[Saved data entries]

(* ===== verification/FvSpec.v ===== *)
(** * FvSpec: what a block device promises, and what reads deliver

    [volume s Fvb bs]: in the state [s] the device [Fvb] answers as one that
    holds the blocks [bs].  The content of the volume is the blocks one after
    the other; a block number and an offset are a position in it. *)

From stdpp Require Import base option list.
From Stdlib Require Import ZArith Lia.
From S2P Require Import Prelude Memory MemSpec FvBlock FvRead.

Local Open Scope Z_scope.
Local Open Scope edk_scope.

Definition content (bs : list (list Z)) : list Z := mjoin bs.
Definition position (bs : list (list Z)) (lba off : Z) : Z := len (content (take (Z.to_nat lba) bs)) + off.

(** The block sizes never decrease towards the end of the volume. *)
Definition sizes_grow (bs : list (list Z)) : Prop :=
  forall i b b', bs !! i = Some b -> bs !! S i = Some b' -> (length b <= length b')%nat.

Record volume {St} `{!FVB St} (s : St) (Fvb : Z) (bs : list (list Z)) : Prop := {
  vol_width : 0 < fvW <= 64;
  vol_blocks : Forall (fun b => b <> []) bs;
  vol_total : len (content bs) < 2 ^ fvW;
  vol_read i b off n : bs !! i = Some b -> 0 <= off <= len b -> 0 <= n -> off + n < 2 ^ fvW ->
    FvbRead Fvb (Z.of_nat i) off n s =
      Ok ((if off + n <=? len b then EFI_SUCCESS else EFI_BAD_BUFFER_SIZE, take (Z.to_nat n) (drop (Z.to_nat off) b)), s);
  vol_read_end n : 0 < n < 2 ^ fvW -> FvbRead Fvb (len bs) 0 n s = Ok ((EFI_BAD_BUFFER_SIZE, []), s);
  vol_run i b : bs !! i = Some b -> exists n : nat,
    FvbGetBlockSize Fvb (Z.of_nat i) s = Ok ((EFI_SUCCESS, (len b, Z.of_nat n)), s) /\ (0 < n)%nat /\
    forall j, (j < n)%nat -> exists b', bs !! (i + j)%nat = Some b' /\ length b' = length b;
  vol_run_end : exists x, FvbGetBlockSize Fvb (len bs) s = Ok ((EFI_INVALID_PARAMETER, x), s)
}.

# Your objective:
Copy range, inclusive: the line holding "forall i b b', bs" to the line holding "FvbGetBlockSize Fvb (Z.of_nat". Reproduce exactly those lines of the records above and no others.

# Exercise result:
  forall i b b', bs !! i = Some b -> bs !! S i = Some b' -> (length b <= length b')%nat.

Record volume {St} `{!FVB St} (s : St) (Fvb : Z) (bs : list (list Z)) : Prop := {
  vol_width : 0 < fvW <= 64;
  vol_blocks : Forall (fun b => b <> []) bs;
  vol_total : len (content bs) < 2 ^ fvW;
  vol_read i b off n : bs !! i = Some b -> 0 <= off <= len b -> 0 <= n -> off + n < 2 ^ fvW ->
    FvbRead Fvb (Z.of_nat i) off n s =
      Ok ((if off + n <=? len b then EFI_SUCCESS else EFI_BAD_BUFFER_SIZE, take (Z.to_nat n) (drop (Z.to_nat off) b)), s);
  vol_read_end n : 0 < n < 2 ^ fvW -> FvbRead Fvb (len bs) 0 n s = Ok ((EFI_BAD_BUFFER_SIZE, []), s);
  vol_run i b : bs !! i = Some b -> exists n : nat,
    FvbGetBlockSize Fvb (Z.of_nat i) s = Ok ((EFI_SUCCESS, (len b, Z.of_nat n)), s) /\ (0 < n)%nat /\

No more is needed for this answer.